> _SOURCE RECORDS_:
(** C1. [OEMResult.from_state] is not total: on a Record whose
    [unspsc_code] and [unspsc_family] keys are present and hold [None]
    (what their declared type [Optional[str]] allows) the default of
    [state.get(k, "NA")] does not apply, [None] reaches two fields declared
    [str] and pydantic raises a [ValidationError]; and [run] itself raises
    when the index stored the family code as a number. *)
Theorem from_state_raises_on_None_taxonomy :
  OEMResult.from_state
    (PartInfoState.mk "SKF 6205" PyNone PyNone PyNone PyNone PyNone PyNone PyNone)
  = Raise (ValidationError ["unspsc_code"; "unspsc_family"])
  /\ fst (run Samples.env_numeric_family "SKF 6205")
     = Raise (ValidationError ["unspsc_code"]).
Proof. split; reflexivity. Qed.

(** C3. No node changes [original_query], so every Record of a run carries
    the query as given; the Assembler copies it, so a Result that [run]
    returns carries it too, and [run] does return one whenever the
    taxonomy fields of the final Record are missing or strings. *)
Theorem run_preserves_original_query (env : Env) (q : string) :
  (forall stage, original_query (after env q stage) = q)
  /\ (forall r, fst (run env q) = Ok r -> OEMResult.original_query r = q)
  /\ (text_slot (unspsc_code (after env q 5)) = true ->
      text_slot (unspsc_family (after env q 5)) = true ->
      exists r, fst (run env q) = Ok r /\ OEMResult.original_query r = q).
Proof.
  split; [|split].
  - intros stage. apply after_original_query.
  - intros r H. rewrite run_result in H.
    rewrite (from_state_original_query _ _ H). apply after_original_query.
  - intros Hc Hf. rewrite run_result, (from_state_text _ Hc Hf).
    eexists. split; [reflexivity|]. exact (after_original_query env q 5).
Qed.

(** The query reaches the Result with its spaces and case as typed. *)
Example run_keeps_spaces :
  fst (run Samples.env_ok "  skf 6205 ")
  = Ok (OEMResult.mk "  skf 6205 " "skf" "bearings" "31"
          "bearings and bearing devices").
Proof. reflexivity. Qed.

(** ** Skipping *)

Lemma synthesize_skip (env : Env) (s : PartInfoState.t) :
  truthy (get (error s)) = true ->
  synthesize_oem_info_node env s = (s, [skip_line "synthesis" s]).
Proof. intros H. unfold synthesize_oem_info_node. rewrite H. reflexivity. Qed.

Lemma parse_skip (env : Env) (s : PartInfoState.t) :
  parse_skips s = true ->
  parse_llm_output_node env s = (s, [skip_line "parsing" s]).
Proof. intros H. unfold parse_llm_output_node. rewrite H. reflexivity. Qed.

Lemma vector_search_skip (env : Env) (s : PartInfoState.t) :
  vector_search_skips s = true ->
  vector_search_agent_node env s = (s, [skip_line "vector search" s]).
Proof. intros H. unfold vector_search_agent_node. rewrite H. reflexivity. Qed.
(** What [pd.to_datetime] makes of one cell of the column [col]: a missing
    cell is NaT, a text goes to the parser. *)
Definition parse_cell (col : list (option string)) (c : option string)
  : option (option Z) :=
  match c with
  | None => Some None
  | Some s => parse_date col s
  end.

(** [pd.to_datetime(df[name])], [errors='raise']: one cell that does not
    parse fails the whole column; a frame is taken for a table of date
    parts, which must not have a name twice. *)
Definition to_datetime (sel : selection) : result (list (option Z)) :=
  match sel with
  | Series col =>
      match mapM (parse_cell col) col with
      | Some ds => Ok ds
      | None => Raise DateParseError
      end
  | DataFrame _ => Raise (ValueError "cannot assemble with duplicate keys")
  end.

(** The float of a cell in a column of floats: NaN for a missing cell and,
    under [errors='coerce'], for a text that is not a number. *)
Definition coerce (c : option string) : F64.float :=
  match c ≫= parse_number with
  | Some (Integer _ x) | Some (Decimal x) => x
  | None => F64.nan
  end.

(** The integer of a cell that holds an integer literal. *)
Definition integer (c : option string) : option Z :=
  match c ≫= parse_number with
  | Some (Integer n _) => Some n
  | _ => None
  end.

Definition in_int64 (n : Z) : bool := (- 2 ^ 63 <=? n)%Z && (n <? 2 ^ 63)%Z.
Definition in_uint64 (n : Z) : bool := (0 <=? n)%Z && (n <? 2 ^ 64)%Z.

(** [pd.to_numeric(col, errors='coerce')] on a column.  [read_csv] has
    typed the column: [int64] when every cell holds an integer literal in the
    range of that type, [uint64] when every cell holds one that is not
    negative and at least one is too large for [int64], and [to_numeric]
    leaves the column as it is; any other column comes out as [float64]. *)
Definition to_numeric_series (col : list (option string)) : list number :=
  let floats := (fun c => Float (coerce c)) <$> col in
  match mapM integer col with
  | Some ints =>
      if forallb in_int64 ints then Int64 <$> ints
      else if forallb in_uint64 ints then UInt64 <$> ints
      else floats
  | None => floats
  end.

(** [pd.to_numeric(df[name], errors='coerce')]: [TypeError] on a frame. *)
Definition to_numeric (sel : selection) : result (list number) :=
  match sel with
  | Series col => Ok (to_numeric_series col)
  | DataFrame _ => Raise TypeError
  end.

(** [df['Action'].apply(lambda x: ...)] as it is assigned to the column
    Transaction Type.  On a frame [DataFrame.apply] calls the lambda on each
    column as a whole and gives a value under each column name; assigning
    that to a frame that has rows fails, its index having one label
    twice. *)
Definition apply_classify (df : RawFrame) (sel : selection)
  : result (list (option TransactionType)) :=
  match sel with
  | Series col => Ok (classify <$> col)
  | DataFrame _ =>
      match rows df with
      | [] => match empty_frame_error with
              | Some e => Raise e
              | None => Ok []
              end
      | _ :: _ => Raise ReindexError
      end
  end.

(** [nargsort(items, ascending=False, na_position='last')] of pandas: the
    keys that are not null are reversed, sorted ascending and reversed again;
    the positions of the null keys follow in their order. *)
Definition nargsort_desc (items : list (option Z)) : list nat :=
  let idx := seq 0 (length items) in
  let non_nans := reverse (omap id items) in
  let non_nan_idx := reverse (filter (fun i => is_Some (mjoin (items !! i))) idx) in
  let nan_idx := filter (fun i => ¬ is_Some (mjoin (items !! i))) idx in
  let indexer := take non_nan_idx (argsort non_nans) in
  reverse indexer ++ nan_idx.

(** [sort_values('Settlement Date', ascending=False)] *)
Definition sort_values_desc (f : Frame) : Frame :=
  take f (nargsort_desc ((fun r => settlement_date r.2) <$> f)).

(** Lines 30-44: the cleaned frame before [dropna], one row per raw row under
    the raw row's label.  The columns are computed one by one as in the
    source and assembled by label. *)
Definition cleaned_columns (df : RawFrame) : result Frame :=
  let* c_date := getitem df "Settlement Date" in
  let* dates := to_datetime c_date in
  let* c_symbol := getitem df "Symbol" in
  let* symbols := str_strip c_symbol in
  let* c_descr := getitem df "Description" in
  let* names := str_strip c_descr in
  let* c_qty := getitem df "Quantity" in
  let* quantities := to_numeric c_qty in
  let* c_price := getitem df "Price" in
  let* prices := to_numeric c_price in
  let prices := Number.round2 <$> prices in
  let totals := Number.round2 <$> zip_with Number.mul quantities prices in
  let* c_action := getitem df "Action" in
  let* types := apply_classify df c_action in
  Ok (imap (fun i d =>
         (i, {| settlement_date := d;
                symbol := mjoin (symbols !! i);
                stock_name := mjoin (names !! i);
                quantity := default (Float F64.nan) (quantities !! i);
                price := default (Float F64.nan) (prices !! i);
                total_amount := default (Float F64.nan) (totals !! i);
                transaction_type := mjoin (types !! i) |})) dates).

(** Lines 30-52 of [clean_fidelity_csv]. *)
Definition clean_frame (df : RawFrame) : result Frame :=
  let* cleaned_df := cleaned_columns df in
  let cleaned_df := dropna_type cleaned_df in
  let cleaned_df := sort_values_desc cleaned_df in
  Ok cleaned_df.

(** ** [clean_fidelity_csv] *)

Definition clean_fidelity_csv (file_path : string) : M nat :=
  let! df := read_csv file_path in
  let df := strip_columns df in
  if negb (has_needed_columns df) then
    print (AvailableColumns (columns df)) >>
    raise (ValueError ("Missing required columns in file: " +:+ file_path))
  else
    let! cleaned_df := lift (clean_frame df) in
    alloc (Cleaned cleaned_df).

(** ** [save_transactions_summary] *)

Definition type_name (t : TransactionType) : string :=
  match t with
  | SELL => "SELL"
  | BUY => "BUY"
  end.

Definition text_field (c : option string) : field := from_option Text Empty c.
Definition date_field (d : option Z) : field := from_option DateField Empty d.
Definition type_field (t : option TransactionType) : field :=
  from_option (fun t => Text (type_name t)) Empty t.

(** A number under [float_format='%.2f']: the format is applied to floats,
    NaN being written as the empty [na_rep]; an integer is written as it
    is. *)
Definition number_field_2f (v : number) : field :=
  match v with
  | Float x => if F64.isnan x then Empty else Text (F64.format_2f x)
  | Int64 n | UInt64 n => Text (pretty n)
  end.

(** A number without [float_format]. *)
Definition number_field (v : number) : field :=
  match v with
  | Float x => if F64.isnan x then Empty else FloatField x
  | Int64 n | UInt64 n => Text (pretty n)
  end.

Definition value_field (v : value) : field :=
  match v with
  | Num x => number_field x
  | Str s => Text s
  end.

(** [df.to_csv(clean_file, index=False, float_format='%.2f')] *)
Definition clean_line (r : NormalizedRow) : list field :=
  [date_field (settlement_date r); text_field (symbol r);
   text_field (stock_name r); number_field_2f (quantity r);
   number_field_2f (price r); number_field_2f (total_amount r);
   type_field (transaction_type r)].

Definition to_csv_clean (f : Frame) : csv :=
  mkCsv ["Settlement Date"; "Symbol"; "Stock Name"; "Quantity"; "Price";
         "Total Amount"; "Transaction Type"]
        ((fun r => clean_line r.2) <$> f).

(** [output_df.to_csv(results_file, index=False)] *)
Definition display_line (r : OutputRow) : list field :=
  [date_field (out_date r); text_field (out_symbol r);
   text_field (out_stock_name r); type_field (out_type r);
   number_field (out_quantity r); value_field (out_price r);
   value_field (out_total r)].

Definition to_csv_display (f : list (nat * OutputRow)) : csv :=
  mkCsv ["Settlement Date"; "Symbol"; "Stock Name"; "Transaction Type";
         "Quantity"; "Price"; "Total Amount"]
        ((fun r => display_line r.2) <$> f).

(** [df[[...]]] with the seven names of lines 65-73: a new frame object that
    holds a copy of those columns. *)
Definition select_row (r : NormalizedRow) : OutputRow :=
  mkOut (settlement_date r) (symbol r) (stock_name r) (transaction_type r)
        (quantity r) (Num (price r)) (Num (total_amount r)).

Definition getitem_columns (df : nat) : M nat :=
  let! f := load_cleaned df in
  alloc (Display ((fun r => (r.1, select_row r.2)) <$> f)).

(** The lambda of lines 76 and 77: [f"${x:.2f}"]; the format [.2f] takes an
    integer for the float nearest to it. *)
Definition currency (x : value) : result value :=
  match x with
  | Num x => Ok (Str ("$" +:+ F64.format_2f (Number.to_float x)))
  | Str _ => Raise (ValueError "Unknown format code 'f' for object of type 'str'")
  end.

(** [Series.apply(func)] *)
Fixpoint apply (func : value -> result value) (col : list value)
  : result (list value) :=
  match col with
  | [] => Ok []
  | x :: col' =>
      let* y := func x in
      let* ys := apply func col' in
      Ok (y :: ys)
  end.

Definition with_price (v : value) (r : OutputRow) : OutputRow :=
  mkOut (out_date r) (out_symbol r) (out_stock_name r) (out_type r)
        (out_quantity r) v (out_total r).

Definition with_total (v : value) (r : OutputRow) : OutputRow :=
  mkOut (out_date r) (out_symbol r) (out_stock_name r) (out_type r)
        (out_quantity r) (out_price r) v.

(** [output_df[name] = col]: the object that [output_df] refers to is
    changed in place. *)
Definition setitem (upd : value -> OutputRow -> OutputRow)
    (output_df : nat) (col : list value) : M unit :=
  let! f := load_display output_df in
  store output_df (Display (zip_with (fun r v => (r.1, upd v r.2)) f col)).

Definition save_transactions_summary (df : nat) (input_filename : string)
  : M (string * string) :=
  let base_filename := Py.stem input_filename in
  let clean_file := "orders/clean/clean_" +:+ base_filename +:+ ".csv" in
  let! f := load_cleaned df in
  write_file clean_file (to_csv_clean f) >>
  print (CleanedSavedTo clean_file) >>
  let! output_df := getitem_columns df in
  let! o := load_display output_df in
  let! prices := lift (apply currency ((fun r => out_price r.2) <$> o)) in
  setitem with_price output_df prices >>
  let! o := load_display output_df in
  let! totals := lift (apply currency ((fun r => out_total r.2) <$> o)) in
  setitem with_total output_df totals >>
  let results_file := "orders/results/summary_" +:+ base_filename +:+ ".csv" in
  let! o := load_display output_df in
  write_file results_file (to_csv_display o) >>
  print (SummarySavedTo results_file) >>
  print (MostRecent (firstn 5 o)) >>
  ret (clean_file, results_file).
(** * EduHub backend: authentication endpoints, validation and store bootstrap

    A shallow embedding of [Backend/utils.py], [Backend/database.py] and the
    authentication endpoints of [Backend/main.py], with the properties of the
    design document stated over it. *)

From stdpp Require Import gmap strings list fin_maps.
From Stdlib Require Import ZArith NArith Lia Ascii.
From Stdlib Require DecimalString.

Open Scope Z_scope.

(** ** Python values *)

(** A Python [str] is a sequence of Unicode code points; [len] counts code
    points, so the model keeps them as numbers rather than as bytes. *)
Definition char := N.
Abbreviation pystr := (list char).

(** The code point of an ASCII character of a source literal. *)
Definition chr (a : Ascii.ascii) : char := Ascii.N_of_ascii a.
Arguments chr a%_char.

(** A source literal made of ASCII characters only. *)
Fixpoint lit (s : string) : pystr :=
  match s with
  | EmptyString => []
  | String a s' => chr a :: lit s'
  end.

Definition newline : char := 10%N.

(** ** utils.py *)

Module Re.

(** The fragment of Python's [re] syntax that the pattern of
    [validate_email] is written in. *)

(** One member of a bracketed set: a range [a-z] or a single character. *)
Inductive set_item :=
| Range (lo hi : char)
| Single (c : char).
(** One level of the recursion: from the power for half the exponent to
    the power for the exponent. *)
Lemma Pow_combine (fuel : nat) (d d2 half : Decimal) (m : Z) :
  0 < m -> IntPart d2 = m ->
  Div d2 (buildDecimal 2 0) = Ok half ->
  Z.abs (m * exp d) <= MaxInt32 ->
  Pow fuel d half = Some (Ok (mkDecimal (value d ^ (m / 2)) (m / 2 * exp d))) ->
  Pow (S fuel) d d2 = Some (Ok (mkDecimal (value d ^ m) (m * exp d))).
Proof.
  intros Hm HI HD Hrange HP. cbn [Pow]. rewrite HI.
  destruct (Z.eqb_spec m 0); [lia|].
  unfold NewDecimalOfInteger. rewrite HD, HP.
  rewrite Z.rem_mod_nonneg by lia.
  pose proof (Z.div_mod m 2 ltac:(lia)) as E.
  pose proof (Z.mod_pos_bound m 2 ltac:(lia)) as B.
  assert (Hh : 0 <= m / 2) by (apply Z.div_pos; lia).
  assert (Hr2 : Z.abs (m / 2 * exp d + m / 2 * exp d) <= MaxInt32).
  { replace (m / 2 * exp d + m / 2 * exp d) with (2 * (m / 2) * exp d) by ring.
    rewrite Z.abs_mul in *. rewrite (Z.abs_eq m) in Hrange by lia.
    rewrite (Z.abs_eq (2 * (m / 2))) by lia.
    pose proof (Z.abs_nonneg (exp d)). nia. }
  set (h := m / 2) in *.
  destruct (Z.eqb_spec (m mod 2) 0) as [Hev|Hodd].
  - assert (Em : m = h + h) by lia.
    rewrite Mul_in_range by (cbn [exp]; apply in_int32_of_abs; exact Hr2).
    cbn [value exp]. rewrite Em, Z.pow_add_r by lia.
    f_equal. f_equal. f_equal. ring.
  - assert (Em : m = h + h + 1) by lia.
    destruct (Z.gtb_spec m 0); [|lia].
    rewrite Mul_in_range by (cbn [exp]; apply in_int32_of_abs; exact Hr2).
    cbn [bind value exp].
    rewrite Mul_in_range.
    + cbn [value exp]. rewrite Em, !Z.pow_add_r, Z.pow_1_r by lia.
      f_equal. f_equal. f_equal. ring.
    + cbn [exp]. apply in_int32_of_abs.
      replace (h * exp d + h * exp d + exp d) with (m * exp d);
        [exact Hrange|rewrite Em; ring].
Qed.

Lemma Pow_halving (j : nat) :
  forall (fuel : nat) (d : Decimal) (x m : Z),
    (j < fuel)%nat -> (j <= 60)%nat ->
    0 <= m < 2 ^ Z.of_nat j ->
    m * 10 ^ 16 <= x ->
    x + 2 ^ (Z.of_nat j + 1) <= (m + 1) * 10 ^ 16 ->
    Z.abs (m * exp d) <= MaxInt32 ->
    Pow fuel d (mkDecimal x (-16))
    = Some (Ok (mkDecimal (value d ^ m) (m * exp d))).
Proof.
  induction j as [|j IH]; intros fuel d x m Hfuel Hj Hm Hlo Hhi Hrange.
  - change (2 ^ Z.of_nat 0) with 1 in Hm.
    change (2 ^ (Z.of_nat 0 + 1)) with 2 in Hhi.
    assert (m = 0) by lia. subst m.
    destruct fuel as [|fuel]; [lia|]. cbn [Pow].
    rewrite (IntPart_sixteen_digits x 0) by lia.
    reflexivity.
  - assert (Hpow : 0 < 2 ^ Z.of_nat j) by (apply Z.pow_pos_nonneg; lia).
    assert (Hbig : 2 ^ Z.of_nat (S j) <= 2 ^ 61)
      by (apply Z.pow_le_mono_r; lia).
    change (2 ^ 61) with 2305843009213693952 in Hbig.
    rewrite Nat2Z.inj_succ in *.
    rewrite Z.pow_succ_r in Hm, Hbig by lia.
    replace (Z.succ (Z.of_nat j) + 1) with (Z.succ (Z.of_nat j + 1)) in Hhi
      by lia.
    rewrite Z.pow_succ_r in Hhi by lia.
    assert (Hp1 : 0 < 2 ^ (Z.of_nat j + 1)) by (apply Z.pow_pos_nonneg; lia).
    destruct fuel as [|fuel]; [lia|].
    destruct (Z.eq_dec m 0) as [->|Hnz].
    + cbn [Pow].
      rewrite (IntPart_sixteen_digits x 0) by lia.
      reflexivity.
    + pose proof (Z.div_mod m 2 ltac:(lia)) as E.
      pose proof (Z.mod_pos_bound m 2 ltac:(lia)) as B.
      pose proof (Z.div_mod (x + 1) 2 ltac:(lia)) as E'.
      pose proof (Z.mod_pos_bound (x + 1) 2 ltac:(lia)) as B'.
      assert (Hx : 0 <= x) by nia.
      apply (Pow_combine fuel d _ (mkDecimal ((x + 1) / 2) (-16)) m).
      * lia.
      * apply IntPart_sixteen_digits; lia.
      * apply Div_halves_sixteen_digits. exact Hx.
      * exact Hrange.
      * apply IH; try lia.
        rewrite Z.abs_mul in *. rewrite (Z.abs_eq m) in Hrange by lia.
        rewrite (Z.abs_eq (m / 2)) by (apply Z.div_pos; lia).
        pose proof (Z.abs_nonneg (exp d)).
        assert (m / 2 <= m) by lia. nia.
Qed.

(** X23. For a natural exponent [n] below [2 ^ 52], given as a decimal of
    exponent 0, and enough fuel, [Pow] returns the decimal whose
    coefficient is the [n]-th power of the coefficient and whose exponent
    is [n] times the exponent, provided that product fits in [int32]; no
    multiplication on the way panics.  An exponent whose integer part is
    zero, such as [0.5], gives 1. *)
Theorem Pow_natural_exponent (d : Decimal) (n : Z) (fuel : nat) :
  0 <= n < 2 ^ 52 ->
  Z.abs (n * exp d) <= MaxInt32 ->
  (53 <= fuel)%nat ->
  Pow fuel d (mkDecimal n 0)
  = Some (Ok (mkDecimal (value d ^ n) (n * exp d)))
  /\ (forall d2, IntPart d2 = 0 -> Pow fuel d d2 = Some (Ok (mkDecimal 1 0))).
Proof.
  intros Hn Hrange Hfuel.
  change (2 ^ 52) with 4503599627370496 in Hn.
  destruct fuel as [|fuel]; [lia|]. split.
  - destruct (Z.eq_dec n 0) as [->|Hnz].
    + cbn [Pow]. rewrite IntPart_integer by lia. reflexivity.
    + pose proof (Z.div_mod n 2 ltac:(lia)) as E.
      pose proof (Z.mod_pos_bound n 2 ltac:(lia)) as B.
      apply (Pow_combine fuel d _ (mkDecimal (n * 5 * 10 ^ 15) (-16)) n).
      * lia.
      * apply IntPart_integer. lia.
      * apply (Div_by_two_exact n 0). unfold MaxInt32. lia.
      * exact Hrange.
      * apply (Pow_halving 51); try lia.
        rewrite Z.abs_mul in *. rewrite (Z.abs_eq n) in Hrange by lia.
        rewrite (Z.abs_eq (n / 2)) by (apply Z.div_pos; lia).
        pose proof (Z.abs_nonneg (exp d)).
        assert (n / 2 <= n) by lia. nia.
  - intros d2 H0. cbn [Pow]. rewrite H0. reflexivity.
Qed.

Lemma Pow_natural_exponent_witness :
  Pow 53 (mkDecimal (-12) (-1)) (mkDecimal 5 0)
  = Some (Ok (mkDecimal ((-12) ^ 5) (5 * -1))).
Proof.
  apply (Pow_natural_exponent (mkDecimal (-12) (-1)) 5 53).
  - split; [lia|reflexivity].
  - cbn [exp]. unfold MaxInt32. lia.
  - lia.
Defined.

Example Pow_examples :
  Pow 60 (mkDecimal 12 (-1)) (mkDecimal 5 0)
  = Some (Ok (mkDecimal 248832 (-5)))
  /\ Pow 60 (mkDecimal 12 (-1)) (mkDecimal 5 (-1)) = Some (Ok (mkDecimal 1 0))
  /\ Pow 60 (mkDecimal 20 (-1)) (mkDecimal (-2) 0)
     = Some (Ok (mkDecimal 25000000000000000000000000000000 (-32))).
Proof. repeat split; vm_compute; reflexivity. Qed.

(** ** The registry of unofficial currencies *)

Lemma gostring_eqb_eq (a b : gostring) : gostring_eqb a b = true <-> a = b.
Proof.
  unfold gostring_eqb. destruct (list_eq_dec ascii_dec a b); split; intros;
    congruence.
Qed.

Lemma Load_Store (reg : registry) (s t : gostring) :
  Load (Store reg s) t = gostring_eqb t s || Load reg t.
Proof. reflexivity. Qed.

Lemma Load_Store_same (reg : registry) (s : gostring) :
  Load (Store reg s) s = true.
Proof.
  rewrite Load_Store. rewrite (proj2 (gostring_eqb_eq s s) eq_refl). reflexivity.
Qed.

Section CurrencyProperties.

Variable ToUpper : gostring -> gostring.
Variable TrimSpace : gostring -> gostring.
Variable ParseISO : gostring -> option gostring.

Let sanitise (s : gostring) : gostring := TrimSpace (ToUpper s).
Let parse := ParseCurrency ToUpper TrimSpace ParseISO.
Let register := RegisterUnoficialCurrency ToUpper TrimSpace ParseISO.

Lemma register_cases (reg : registry) (code : gostring) :
  sanitise (sanitise code) = sanitise code ->
  (register reg code = reg
   /\ (Load reg (sanitise code) = true \/ ParseISO (sanitise code) <> None))
  \/ (register reg code = Store reg (sanitise code)
      /\ Load reg (sanitise code) = false
      /\ ParseISO (sanitise code) = None).
Proof.
  intros Hidem. unfold register, RegisterUnoficialCurrency, ParseCurrency.
  fold (sanitise code). fold (sanitise (sanitise code)). rewrite Hidem.
  destruct (Load reg (sanitise code)) eqn:HL; [left; auto|].
  destruct (ParseISO (sanitise code)) eqn:HP.
  - left. split; [reflexivity|right; discriminate].
  - right. auto.
Qed.

(** X24. Once a code has been registered, it parses: [ParseCurrency]
    returns no error for it.  Registering does not disturb what parsed
    before, which still parses to the same currency, and registering the
    same code again changes nothing.  This holds for a code that
    upper-casing and trimming leave fixed once they have been applied. *)
Theorem RegisterUnoficialCurrency_then_ParseCurrency
        (reg : registry) (code : gostring) :
  sanitise (sanitise code) = sanitise code ->
  snd (parse (register reg code) code) = None
  /\ (forall s c, parse reg s = (c, None) ->
                  parse (register reg code) s = (c, None))
  /\ register (register reg code) code = register reg code.
Proof.
  intros Hidem.
  destruct (register_cases reg code Hidem)
    as [[Hreg Hok]|(Hreg & HL & HP)].
  - rewrite Hreg. split; [|split; [auto|exact Hreg]].
    unfold parse, ParseCurrency. fold (sanitise code).
    destruct Hok as [HL|HP]; [rewrite HL; reflexivity|].
    destruct (Load reg (sanitise code)); [reflexivity|].
    destruct (ParseISO (sanitise code)); [reflexivity|contradiction].
  - rewrite !Hreg. split; [|split].
    + unfold parse, ParseCurrency. fold (sanitise code).
      rewrite Load_Store_same. reflexivity.
    + intros s c. unfold parse, ParseCurrency. fold (sanitise s).
      rewrite Load_Store.
      destruct (Load reg (sanitise s)) eqn:HLs;
        [rewrite orb_true_r; auto|].
      rewrite orb_false_r.
      destruct (gostring_eqb (sanitise s) (sanitise code)) eqn:E; [|auto].
      apply gostring_eqb_eq in E. rewrite E, HP. discriminate.
    + destruct (register_cases (Store reg (sanitise code)) code Hidem)
        as [[Hreg' _]|(_ & HL' & _)]; [exact Hreg'|].
      rewrite Load_Store_same in HL'. discriminate.
Qed.

End CurrencyProperties.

> _EXERCISE OBJECTIVE_: From the line holding "((-12) ^ 5) (5 * -1)))." to the line holding "(** ** The registry", inclusive, restate each line above exactly as written.

> _RESULT BELOW_:
  = Some (Ok (mkDecimal ((-12) ^ 5) (5 * -1))).
Proof.
  apply (Pow_natural_exponent (mkDecimal (-12) (-1)) 5 53).
  - split; [lia|reflexivity].
  - cbn [exp]. unfold MaxInt32. lia.
  - lia.
Defined.

Example Pow_examples :
  Pow 60 (mkDecimal 12 (-1)) (mkDecimal 5 0)
  = Some (Ok (mkDecimal 248832 (-5)))
  /\ Pow 60 (mkDecimal 12 (-1)) (mkDecimal 5 (-1)) = Some (Ok (mkDecimal 1 0))
  /\ Pow 60 (mkDecimal 20 (-1)) (mkDecimal (-2) 0)
     = Some (Ok (mkDecimal 25000000000000000000000000000000 (-32))).
Proof. repeat split; vm_compute; reflexivity. Qed.

(** ** The registry of unofficial currencies *)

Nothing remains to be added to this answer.